Task instructions: Some entries follow. Reproduce exactly the lines starting at the one with "(** *** Real numbers: exact" and stopping after the one with "Definition emax : Z := 1024.".

Supplied data:
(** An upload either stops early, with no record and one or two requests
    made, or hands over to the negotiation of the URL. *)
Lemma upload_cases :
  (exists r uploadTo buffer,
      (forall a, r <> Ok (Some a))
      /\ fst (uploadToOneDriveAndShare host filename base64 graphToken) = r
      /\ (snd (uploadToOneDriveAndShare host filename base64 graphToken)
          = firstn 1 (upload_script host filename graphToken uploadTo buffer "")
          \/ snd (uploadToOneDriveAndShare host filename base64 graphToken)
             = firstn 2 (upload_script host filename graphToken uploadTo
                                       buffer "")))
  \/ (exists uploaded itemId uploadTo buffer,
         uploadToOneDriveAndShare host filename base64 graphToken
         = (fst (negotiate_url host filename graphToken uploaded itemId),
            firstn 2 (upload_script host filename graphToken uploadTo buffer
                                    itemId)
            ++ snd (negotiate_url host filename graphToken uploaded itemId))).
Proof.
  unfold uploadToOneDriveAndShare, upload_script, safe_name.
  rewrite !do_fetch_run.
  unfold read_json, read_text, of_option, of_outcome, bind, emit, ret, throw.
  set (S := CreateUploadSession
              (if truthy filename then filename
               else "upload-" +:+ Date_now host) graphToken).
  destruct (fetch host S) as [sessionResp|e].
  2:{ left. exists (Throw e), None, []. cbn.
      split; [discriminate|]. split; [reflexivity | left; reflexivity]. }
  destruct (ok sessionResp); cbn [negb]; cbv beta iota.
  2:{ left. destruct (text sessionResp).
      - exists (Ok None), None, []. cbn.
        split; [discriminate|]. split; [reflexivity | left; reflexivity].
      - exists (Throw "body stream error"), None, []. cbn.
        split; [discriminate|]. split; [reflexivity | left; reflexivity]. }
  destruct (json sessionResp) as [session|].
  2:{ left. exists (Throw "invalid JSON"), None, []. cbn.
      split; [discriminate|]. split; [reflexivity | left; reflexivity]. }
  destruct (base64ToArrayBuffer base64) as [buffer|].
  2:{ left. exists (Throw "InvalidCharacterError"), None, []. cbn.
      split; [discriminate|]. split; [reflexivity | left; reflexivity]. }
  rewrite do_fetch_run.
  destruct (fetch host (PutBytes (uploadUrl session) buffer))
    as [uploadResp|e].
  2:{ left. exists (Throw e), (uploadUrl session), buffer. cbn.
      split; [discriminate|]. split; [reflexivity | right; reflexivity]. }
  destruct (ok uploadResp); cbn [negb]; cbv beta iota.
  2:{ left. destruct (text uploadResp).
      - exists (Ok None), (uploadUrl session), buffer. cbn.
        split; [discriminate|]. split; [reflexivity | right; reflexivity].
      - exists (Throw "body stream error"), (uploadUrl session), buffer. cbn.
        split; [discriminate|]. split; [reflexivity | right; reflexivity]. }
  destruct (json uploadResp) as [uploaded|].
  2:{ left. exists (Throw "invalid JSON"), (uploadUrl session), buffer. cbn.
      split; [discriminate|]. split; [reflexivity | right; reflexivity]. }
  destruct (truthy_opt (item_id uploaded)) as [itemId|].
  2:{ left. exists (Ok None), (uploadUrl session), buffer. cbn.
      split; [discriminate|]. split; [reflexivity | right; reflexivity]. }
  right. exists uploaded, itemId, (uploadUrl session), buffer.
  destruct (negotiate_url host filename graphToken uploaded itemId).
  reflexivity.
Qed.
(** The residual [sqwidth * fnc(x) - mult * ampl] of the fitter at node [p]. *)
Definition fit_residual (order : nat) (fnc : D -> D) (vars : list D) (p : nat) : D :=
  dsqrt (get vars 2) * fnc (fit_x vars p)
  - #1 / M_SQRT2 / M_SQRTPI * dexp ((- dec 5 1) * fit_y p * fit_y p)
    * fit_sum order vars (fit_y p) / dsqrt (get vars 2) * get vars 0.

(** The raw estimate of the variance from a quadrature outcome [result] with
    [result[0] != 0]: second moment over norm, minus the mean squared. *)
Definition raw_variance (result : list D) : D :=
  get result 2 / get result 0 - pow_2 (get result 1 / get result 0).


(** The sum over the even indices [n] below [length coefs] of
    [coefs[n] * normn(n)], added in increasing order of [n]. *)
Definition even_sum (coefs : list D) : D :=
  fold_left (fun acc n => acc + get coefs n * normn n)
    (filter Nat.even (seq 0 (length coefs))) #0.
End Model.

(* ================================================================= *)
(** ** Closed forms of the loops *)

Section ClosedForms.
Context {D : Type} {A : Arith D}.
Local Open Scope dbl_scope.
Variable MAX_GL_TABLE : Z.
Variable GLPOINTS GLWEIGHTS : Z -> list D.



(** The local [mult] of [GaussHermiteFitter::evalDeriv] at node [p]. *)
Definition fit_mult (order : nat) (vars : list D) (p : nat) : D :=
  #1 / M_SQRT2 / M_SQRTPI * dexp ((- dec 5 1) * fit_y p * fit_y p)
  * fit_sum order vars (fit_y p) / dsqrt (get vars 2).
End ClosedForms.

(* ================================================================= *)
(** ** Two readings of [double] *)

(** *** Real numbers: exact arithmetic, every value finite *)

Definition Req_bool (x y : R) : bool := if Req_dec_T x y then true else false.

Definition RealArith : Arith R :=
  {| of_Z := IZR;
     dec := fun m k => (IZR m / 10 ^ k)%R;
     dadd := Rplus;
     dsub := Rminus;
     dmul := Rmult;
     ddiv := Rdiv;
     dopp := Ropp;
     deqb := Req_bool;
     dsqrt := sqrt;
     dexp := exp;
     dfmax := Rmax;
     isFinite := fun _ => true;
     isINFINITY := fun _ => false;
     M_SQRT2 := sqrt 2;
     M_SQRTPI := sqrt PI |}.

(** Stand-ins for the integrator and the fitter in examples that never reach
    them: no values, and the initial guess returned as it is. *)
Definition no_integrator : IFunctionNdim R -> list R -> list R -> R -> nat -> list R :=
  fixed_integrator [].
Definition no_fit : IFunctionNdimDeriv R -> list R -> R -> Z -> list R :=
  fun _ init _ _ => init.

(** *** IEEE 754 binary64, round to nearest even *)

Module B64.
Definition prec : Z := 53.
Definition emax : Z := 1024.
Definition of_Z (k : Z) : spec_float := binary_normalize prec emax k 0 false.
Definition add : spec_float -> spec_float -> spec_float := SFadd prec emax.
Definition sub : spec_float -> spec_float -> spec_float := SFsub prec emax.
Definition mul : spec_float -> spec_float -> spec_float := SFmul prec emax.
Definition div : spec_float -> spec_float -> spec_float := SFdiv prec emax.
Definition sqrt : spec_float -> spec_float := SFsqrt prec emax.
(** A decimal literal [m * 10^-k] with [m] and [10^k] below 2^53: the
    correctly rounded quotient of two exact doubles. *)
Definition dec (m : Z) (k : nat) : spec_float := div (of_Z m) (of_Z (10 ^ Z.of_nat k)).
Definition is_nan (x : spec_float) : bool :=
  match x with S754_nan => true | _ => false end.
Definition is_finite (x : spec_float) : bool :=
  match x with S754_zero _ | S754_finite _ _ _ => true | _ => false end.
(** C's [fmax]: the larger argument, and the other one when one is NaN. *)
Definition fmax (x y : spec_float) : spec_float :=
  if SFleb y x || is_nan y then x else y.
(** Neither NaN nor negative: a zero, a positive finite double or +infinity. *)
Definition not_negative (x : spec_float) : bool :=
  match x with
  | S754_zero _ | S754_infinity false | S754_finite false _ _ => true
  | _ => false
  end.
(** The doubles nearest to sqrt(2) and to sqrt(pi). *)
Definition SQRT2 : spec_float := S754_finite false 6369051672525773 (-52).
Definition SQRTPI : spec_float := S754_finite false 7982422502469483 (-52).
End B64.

Problem solution:
(** *** Real numbers: exact arithmetic, every value finite *)

Definition Req_bool (x y : R) : bool := if Req_dec_T x y then true else false.

Definition RealArith : Arith R :=
  {| of_Z := IZR;
     dec := fun m k => (IZR m / 10 ^ k)%R;
     dadd := Rplus;
     dsub := Rminus;
     dmul := Rmult;
     ddiv := Rdiv;
     dopp := Ropp;
     deqb := Req_bool;
     dsqrt := sqrt;
     dexp := exp;
     dfmax := Rmax;
     isFinite := fun _ => true;
     isINFINITY := fun _ => false;
     M_SQRT2 := sqrt 2;
     M_SQRTPI := sqrt PI |}.

(** Stand-ins for the integrator and the fitter in examples that never reach
    them: no values, and the initial guess returned as it is. *)
Definition no_integrator : IFunctionNdim R -> list R -> list R -> R -> nat -> list R :=
  fixed_integrator [].
Definition no_fit : IFunctionNdimDeriv R -> list R -> R -> Z -> list R :=
  fun _ init _ _ => init.

(** *** IEEE 754 binary64, round to nearest even *)

Module B64.
Definition prec : Z := 53.
Definition emax : Z := 1024.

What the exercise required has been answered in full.